-- Supplied records follows --

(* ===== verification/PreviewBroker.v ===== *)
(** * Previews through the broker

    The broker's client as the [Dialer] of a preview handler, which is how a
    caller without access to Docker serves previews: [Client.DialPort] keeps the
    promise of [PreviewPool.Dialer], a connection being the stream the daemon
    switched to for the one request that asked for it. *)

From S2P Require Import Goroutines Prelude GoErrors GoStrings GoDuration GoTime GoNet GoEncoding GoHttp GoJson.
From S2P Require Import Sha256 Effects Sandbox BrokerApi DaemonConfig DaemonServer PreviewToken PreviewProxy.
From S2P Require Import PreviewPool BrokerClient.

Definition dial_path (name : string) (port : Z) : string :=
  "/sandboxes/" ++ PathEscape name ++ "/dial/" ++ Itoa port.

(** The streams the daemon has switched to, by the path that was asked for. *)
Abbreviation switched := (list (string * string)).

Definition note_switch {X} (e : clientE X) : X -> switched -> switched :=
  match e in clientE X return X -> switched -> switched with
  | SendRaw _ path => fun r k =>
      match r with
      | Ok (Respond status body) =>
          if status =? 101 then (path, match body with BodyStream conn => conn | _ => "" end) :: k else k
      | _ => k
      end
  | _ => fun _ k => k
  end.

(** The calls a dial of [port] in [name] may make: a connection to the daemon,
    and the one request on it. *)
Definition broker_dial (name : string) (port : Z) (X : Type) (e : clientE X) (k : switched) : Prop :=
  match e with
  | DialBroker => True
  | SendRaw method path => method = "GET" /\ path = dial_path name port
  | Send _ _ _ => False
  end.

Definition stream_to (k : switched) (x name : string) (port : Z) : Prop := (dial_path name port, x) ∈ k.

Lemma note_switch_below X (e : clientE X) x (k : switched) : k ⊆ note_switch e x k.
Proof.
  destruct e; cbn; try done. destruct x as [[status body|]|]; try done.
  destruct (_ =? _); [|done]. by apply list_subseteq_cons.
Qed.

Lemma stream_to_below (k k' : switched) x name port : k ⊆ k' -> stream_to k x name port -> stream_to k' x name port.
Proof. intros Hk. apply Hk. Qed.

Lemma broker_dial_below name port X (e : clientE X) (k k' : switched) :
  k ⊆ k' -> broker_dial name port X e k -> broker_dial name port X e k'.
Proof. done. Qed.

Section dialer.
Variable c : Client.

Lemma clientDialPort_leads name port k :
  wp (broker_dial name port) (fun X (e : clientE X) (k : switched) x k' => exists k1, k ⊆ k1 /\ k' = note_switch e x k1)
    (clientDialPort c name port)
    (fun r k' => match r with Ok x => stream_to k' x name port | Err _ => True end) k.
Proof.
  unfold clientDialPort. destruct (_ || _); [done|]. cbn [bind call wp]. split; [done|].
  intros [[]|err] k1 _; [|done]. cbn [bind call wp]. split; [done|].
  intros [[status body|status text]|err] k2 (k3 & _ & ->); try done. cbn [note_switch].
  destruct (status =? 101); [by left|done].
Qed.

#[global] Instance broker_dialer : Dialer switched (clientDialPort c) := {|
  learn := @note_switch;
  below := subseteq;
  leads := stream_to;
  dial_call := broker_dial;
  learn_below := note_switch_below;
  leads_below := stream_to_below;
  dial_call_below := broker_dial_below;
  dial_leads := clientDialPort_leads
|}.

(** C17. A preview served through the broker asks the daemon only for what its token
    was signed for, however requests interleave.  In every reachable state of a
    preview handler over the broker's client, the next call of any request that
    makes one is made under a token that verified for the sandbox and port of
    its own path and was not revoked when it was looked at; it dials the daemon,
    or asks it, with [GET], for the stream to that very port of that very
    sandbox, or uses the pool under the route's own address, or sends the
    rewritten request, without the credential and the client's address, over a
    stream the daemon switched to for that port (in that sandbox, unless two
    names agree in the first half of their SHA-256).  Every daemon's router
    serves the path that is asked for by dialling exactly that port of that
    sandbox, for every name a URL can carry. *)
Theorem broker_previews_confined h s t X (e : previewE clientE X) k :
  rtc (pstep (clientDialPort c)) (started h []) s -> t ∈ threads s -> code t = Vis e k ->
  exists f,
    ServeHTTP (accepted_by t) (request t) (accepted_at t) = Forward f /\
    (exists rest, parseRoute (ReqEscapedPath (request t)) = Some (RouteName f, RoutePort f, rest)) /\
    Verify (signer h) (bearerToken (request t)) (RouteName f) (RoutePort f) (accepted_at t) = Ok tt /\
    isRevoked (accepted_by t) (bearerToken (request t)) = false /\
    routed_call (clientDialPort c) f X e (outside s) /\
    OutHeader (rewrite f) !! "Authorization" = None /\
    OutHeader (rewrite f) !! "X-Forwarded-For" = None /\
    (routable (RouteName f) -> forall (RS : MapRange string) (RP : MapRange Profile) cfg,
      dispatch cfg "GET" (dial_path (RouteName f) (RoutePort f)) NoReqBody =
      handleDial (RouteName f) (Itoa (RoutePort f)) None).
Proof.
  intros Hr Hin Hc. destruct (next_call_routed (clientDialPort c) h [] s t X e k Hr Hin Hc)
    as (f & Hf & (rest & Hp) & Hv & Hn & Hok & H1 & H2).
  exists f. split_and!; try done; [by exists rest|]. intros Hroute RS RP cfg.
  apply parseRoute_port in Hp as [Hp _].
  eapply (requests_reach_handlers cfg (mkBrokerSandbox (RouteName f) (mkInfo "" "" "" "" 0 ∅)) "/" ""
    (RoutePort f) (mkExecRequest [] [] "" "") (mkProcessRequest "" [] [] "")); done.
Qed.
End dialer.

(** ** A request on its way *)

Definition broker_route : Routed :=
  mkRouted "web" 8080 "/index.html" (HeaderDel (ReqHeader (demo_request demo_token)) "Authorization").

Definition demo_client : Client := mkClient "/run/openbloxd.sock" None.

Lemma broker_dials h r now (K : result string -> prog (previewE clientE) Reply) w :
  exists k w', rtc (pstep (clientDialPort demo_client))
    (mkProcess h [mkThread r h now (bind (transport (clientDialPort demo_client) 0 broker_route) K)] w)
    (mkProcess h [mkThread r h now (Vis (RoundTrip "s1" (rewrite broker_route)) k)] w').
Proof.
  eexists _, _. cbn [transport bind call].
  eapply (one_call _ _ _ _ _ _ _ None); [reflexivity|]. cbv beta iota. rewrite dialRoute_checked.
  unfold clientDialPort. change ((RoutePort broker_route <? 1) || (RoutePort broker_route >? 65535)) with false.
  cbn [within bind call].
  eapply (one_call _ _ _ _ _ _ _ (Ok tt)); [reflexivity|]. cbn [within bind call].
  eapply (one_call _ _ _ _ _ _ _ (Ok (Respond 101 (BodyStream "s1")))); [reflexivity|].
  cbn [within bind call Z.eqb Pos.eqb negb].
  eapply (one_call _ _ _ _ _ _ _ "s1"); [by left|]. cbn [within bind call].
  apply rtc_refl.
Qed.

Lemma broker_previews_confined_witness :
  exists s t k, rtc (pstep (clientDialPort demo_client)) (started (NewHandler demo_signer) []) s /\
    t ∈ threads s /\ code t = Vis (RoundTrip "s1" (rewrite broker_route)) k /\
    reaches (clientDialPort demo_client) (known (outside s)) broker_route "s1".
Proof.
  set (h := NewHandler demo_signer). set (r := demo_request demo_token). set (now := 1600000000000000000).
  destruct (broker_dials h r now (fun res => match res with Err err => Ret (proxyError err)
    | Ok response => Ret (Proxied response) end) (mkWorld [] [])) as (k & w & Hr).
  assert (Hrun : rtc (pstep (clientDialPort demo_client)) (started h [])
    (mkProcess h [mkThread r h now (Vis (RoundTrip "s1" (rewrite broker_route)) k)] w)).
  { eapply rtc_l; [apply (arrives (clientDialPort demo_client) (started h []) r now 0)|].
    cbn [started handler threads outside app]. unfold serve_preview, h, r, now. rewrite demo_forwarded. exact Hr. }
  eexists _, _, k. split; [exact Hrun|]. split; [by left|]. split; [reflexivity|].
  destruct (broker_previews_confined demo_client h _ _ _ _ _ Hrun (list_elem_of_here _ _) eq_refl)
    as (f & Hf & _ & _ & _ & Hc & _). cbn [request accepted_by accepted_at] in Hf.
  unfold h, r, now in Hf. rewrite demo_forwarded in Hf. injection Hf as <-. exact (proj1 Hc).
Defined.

-- Supplied records concluded --

Across the entries above, tally the lines that contain the string "serves" and give that figure alone.

2